====== EXCERPTED DATA ======
(** C10: The subscription tables are a set of subscriptions.  After any sequence of single
    subscriptions and their withdrawals, plain or for one value, repeated or of
    nothing, a plugin is listed for a type (or for a type with a value) exactly when
    the set built by the same sequence holds it; with accurate subscriptions switched
    off, one for a value counts for the whole type.  No empty entry is kept, so the
    manager reports exactly the types that someone subscribed to.  When a plugin then takes
    all its subscriptions back at once, an entry goes exactly when it lists this plugin alone,
    once; the plugin stays listed wherever another one, or itself again, is listed too. *)
Theorem subscriptions_refine_set {J K} `{!Build} `{!PluginHost J K} (k : K) accurate ops :
  let s0 := (new_PluginMgr (J := J) k) <| subscriptionAccuractlyEnable_ := accurate |> in
  exists s, st_iter exec_sub ops s0 = Some (tt, s) /\
    let a := foldl (fun a op => abs_sub accurate op a) ∅ ops in
    (forall lib t, lib ∈ GetPluginListByResType t s <-> (lib, t, None) ∈ a) /\
    (forall lib t v, lib ∈ GetPluginListByResTypeAndValue t v s <-> (lib, t, Some v) ∈ a) /\
    (forall t, t ∈ GetResTypeList s <-> exists lib o, (lib, t, o) ∈ a) /\
    (forall lib, lib <> "" -> exists s', UnSubscribeAllResources lib s = Some (tt, s') /\
       (forall p t, p ∈ GetPluginListByResType t s' <->
          (p, t, None) ∈ a /\ GetPluginListByResType t s <> [lib]) /\
       (forall p t v, p ∈ GetPluginListByResTypeAndValue t v s' <->
          (p, t, Some v) ∈ a /\ GetPluginListByResTypeAndValue t v s <> [lib])).
Proof.
  intros s0. assert (H0 : implements s0 ∅) by exact (implements_new (J := J) k).
  destruct (run_subs ops s0 ∅ H0) as (s & E & (H1 & H2 & H3 & H4) & _). exists s. split; [exact E|]. cbn zeta.
  change (subscriptionAccuractlyEnable_ s0) with accurate in H3, H4. split_and!; [exact H3|exact H4|..].
  - intros t. by apply types_of_subs.
  - intros lib Hlib. destruct (unsubscribe_all_keeps_shared s lib Hlib H1 H2) as (s' & E' & Ht & Hv).
    exists s'. split; [exact E'|].
    unfold GetPluginListByResType, GetPluginListByResTypeAndValue in *. split.
    + intros p t. rewrite Ht, <- H3. apply elem_of_rest.
    + intros p t v. rewrite Hv, <- H4. apply elem_of_rest.
Qed.
(** ** The invariant *)

(** The waiting tasks have distinct identities that were given out, and a pending
    check of the wake-up is the one that the plugin knows, so there is at most one. *)
Record timers_ok (tasks : list (nat * SocTask * Z)) (next : nat) (wake : option nat) : Prop := {
  tm_given x : x ∈ tasks -> (x.1.1 < next)%nat;
  tm_distinct : NoDup ((fun x => x.1.1) <$> tasks);
  tm_wake id delay : (id, TWakeUpTimeOut, delay) ∈ tasks -> wake = Some id;
  tm_delay id t delay : (id, t, delay) ∈ tasks ->
    delay = match t with TScreenOff => SCREEN_OFF_TIME_DELAY | TWakeUpTimeOut => WAKE_UP_TIME_DELAY end;
}.
Definition timers s : Prop := timers_ok (sp_tasks s) (sp_next s) (wakeUpTimeOutTask_ s).

(** With the two facts about the library fixed, for the proofs below. *)
Definition soc_at (func lib : bool) s : Prop := timers s /\ reqAppTypeFunc_ s = func /\ handle_ s = lib.

(** The function for types of applications is there only while its library is. *)
Definition soc_inv s : Prop := timers s /\ (reqAppTypeFunc_ s = true -> handle_ s = true).

Section with_library.
Context (func lib : bool) (Hlib : func = true -> lib = true).
#[local] Abbreviation I := (soc_at func lib).

Lemma safe_modify_same (f : SocPerf K -> SocPerf K) :
  (forall s, I s -> I (f s)) -> safe I (st_modify f).
Proof. apply safe_modify. Qed.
======
▸ **ACTIVITY**:
Your answer must be the lines from the one that contains "delay = match" through the last line of the entries above, copied exactly, with no other lines.

▸ **RESPONSE BELOW**:
    delay = match t with TScreenOff => SCREEN_OFF_TIME_DELAY | TWakeUpTimeOut => WAKE_UP_TIME_DELAY end;
}.
Definition timers s : Prop := timers_ok (sp_tasks s) (sp_next s) (wakeUpTimeOutTask_ s).

(** With the two facts about the library fixed, for the proofs below. *)
Definition soc_at (func lib : bool) s : Prop := timers s /\ reqAppTypeFunc_ s = func /\ handle_ s = lib.

(** The function for types of applications is there only while its library is. *)
Definition soc_inv s : Prop := timers s /\ (reqAppTypeFunc_ s = true -> handle_ s = true).

Section with_library.
Context (func lib : bool) (Hlib : func = true -> lib = true).
#[local] Abbreviation I := (soc_at func lib).

Lemma safe_modify_same (f : SocPerf K -> SocPerf K) :
  (forall s, I s -> I (f s)) -> safe I (st_modify f).
Proof. apply safe_modify. Qed.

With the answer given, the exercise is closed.